Competitive Spades: How Ranked Mode Works

Casual vs. Ranked: What Actually Changes

The difference between casual and ranked play in BooksMade Spades is simple: stakes.

In casual play, nothing is on the line. You hop in, invite friends or play against bots, and just have fun. No ratings. No consequences. No glory to chase. It's Spades without the pressure — perfect for when you want to enjoy the game without your reputation riding on every hand.

In ranked play, everything is on the line.

Your Elo rating is at stake every single game. Win and you go up. Lose and you go down. Your rank is a live reflection of how well you actually play — and it's visible to the community.

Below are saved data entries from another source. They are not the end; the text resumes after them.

(** X12. A run only ever appends to the ledger: the committed rows
    after the call are those before it followed by the new ones, and if
    the identity tuples were pairwise distinct before they still are. *)
Theorem ledger_is_append_only settings patches live w res w' :
  run_migrations get_sql_section settings patches live w = (res, w') ->
  exists added,
    ledger (committed w') = ledger (committed w) ++ added /\
    (NoDup (map row_ident (ledger (committed w))) ->
     NoDup (map row_ident (ledger (committed w')))).
Proof.
  intros Hrun. by_run_trace Hrun.
  - subst w'. exists []. rewrite app_nil_r. auto.
  - rewrite Hc. exists []. rewrite app_nil_r. auto.
  - rewrite Hc. exists []. rewrite app_nil_r. auto.
  - pose proof (migrate_frame _ _ _ _ _ _ _ _ _ _ _ _ Hmig) as (Hc1 & _).
    destruct ex as [c u tx1| |e].
    + destruct Hex as [_ ->].
      destruct (finish_frame live (getattr_glove_pg w) c u tx1 w1) as (Hcf & _).
      cbv beta zeta in Hcf. rewrite Hcf. destruct live; [destruct (tx_aborted w1)|].
      * rewrite Hc1, Hc0. exists []. rewrite app_nil_r. auto.
      * eapply migrate_ledger in Hmig as (added & Hm1 & Hnd); [|rewrite Htx0; reflexivity].
        exists added.
        assert (Hl1 : ledger tx1 = ledger (committed w) ++ added)
          by (unfold ledger at 1; rewrite Hm1; reflexivity).
        rewrite Hl1. auto.
      * rewrite Hc1, Hc0. exists []. rewrite app_nil_r. auto.
    + destruct Hex as [_ ->]. destruct (aexit_frame w1) as (Hca & _).
      rewrite Hca, Hc1, Hc0. exists []. rewrite app_nil_r. auto.
    + destruct Hex as [_ ->]. destruct (aexit_frame w1) as (Hca & _).
      rewrite Hca, Hc1, Hc0. exists []. rewrite app_nil_r. auto.
Qed.

(** X8. A run either touches nothing, or opens one connection and one
    transaction, sends the table DDL, and closes the connection last.
    In between, either the DDL waited for another session and failed,
    and nothing else was sent; or the [nowait] lock follows the DDL
    (and the wait, if there was one), and after it there are only
    inserts, bodies, and the rollback or commit. *)
Theorem one_connection_one_transaction settings patches live w res w' :
  run_migrations get_sql_section settings patches live w = (res, w') ->
  new_events w w' = [] \/
  exists mid,
    new_events w w' =
      [EvConnect (pg_dsn settings); EvBegin; EvExecute migrations_table] ++ mid ++ [EvClose] /\
    ((mid = [EvWait] /\ exists e, res = Raised e) \/
     exists rest,
       mid = (if waits w then [EvWait] else []) ++ [EvExecute lock_migrations] ++ rest /\
       forallb statement_event rest = true).
Proof.
  intros Hrun. by_run_trace Hrun.
  - subst w'. left. apply new_events_refl.
  - right. exists [EvWait]. rewrite Hev. split; [reflexivity|]. left. eauto.
  - right. exists [EvExecute lock_migrations; EvRollback]. rewrite Hev.
    split; [reflexivity|]. right. exists [EvRollback]. rewrite Hwt. auto.
  - right.
    destruct (migrate_trace _ _ _ _ _ _ _ _ _ _ _ _ Hmig Hg0)
      as (evs' & Ht1' & _ & _ & _ & Hloop & _).
    rewrite Ht1 in Ht1'. apply app_inv_head in Ht1'. subst evs'.
    assert (Hst : forallb statement_event evs = true).
    { rewrite forallb_forall in *. intros x Hx. unfold statement_event.
      rewrite (Hloop x Hx). reflexivity. }
    assert (Hcl : exists rest, evs ++ closing live ex = rest ++ [EvClose] /\
                               forallb statement_event rest = true).
    { destruct ex as [c u tx1| |e].
      - exists (evs ++ [if live then EvCommit else EvRollback]). split.
        + simpl. rewrite <- app_assoc. reflexivity.
        + apply forallb_app_true; [exact Hst|]. destruct live; reflexivity.
      - exists evs. auto.
      - exists evs. auto. }
    destruct Hcl as (rest & Hcl & Hrest).
    exists ((if waits w then [EvWait] else []) ++ [EvExecute lock_migrations] ++ rest).
    split.
    + rewrite Hev, Hcl. unfold prologue. rewrite <- !app_assoc. reflexivity.
    + right. exists rest. auto.
Qed.

(** X1. Patches without [auto_ref] have no influence on a run: the
    result and the world are those of the run over the eligible patches
    alone. *)
Theorem manual_patches_are_ignored settings patches live w :
  run_migrations get_sql_section settings patches live w =
  run_migrations get_sql_section settings (List.filter eligible patches) live w.
Proof.
  unfold run_migrations. fold eligible. rewrite filter_eligible_idem. reflexivity.
Qed.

BooksMade Spades keeps ranked leaderboards separate for JJDD and Ace-High. Your JJDD rank and your Ace-High rank are tracked independently. So if you're dominant in one mode and still developing in the other, that's reflected accurately. No crossover, no blending.

When you step into a ranked game, your reputation walks in with you. Casual is where you have fun. Ranked is where you find out what you're made of.

How the Points Work

Ranked is still supposed to be fun. Not every loss is a catastrophe. But if you're a points hawk — and plenty of Spades players are — here's how the numbers work.

The base system is straightforward:

  • Win a ranked game: +15 points
  • Lose a ranked game: -15 points

But here's where it gets interesting. The system rewards you for beating teams that are ranked higher than yours. If you and your partner go up against a pair whose combined Elo is significantly higher and you win, you can earn up to 10 bonus points on top of the base 15 — for a total of up to 25 points for that win. The bigger the upset, the bigger the reward. It's a system that respects the difficulty of what you just pulled off.

The reverse applies too — if you're the higher-ranked team and you drop a game to a lower-ranked pair, the point math reflects that accordingly.

A note: these calculations and point totals are subject to change as we refine the system. We want ranked play to feel fair, competitive, and rewarding — and we'll keep tuning it until it does.

Play ranked to compete. Play ranked to improve. But most importantly — play ranked to have fun. The points follow the good Spades.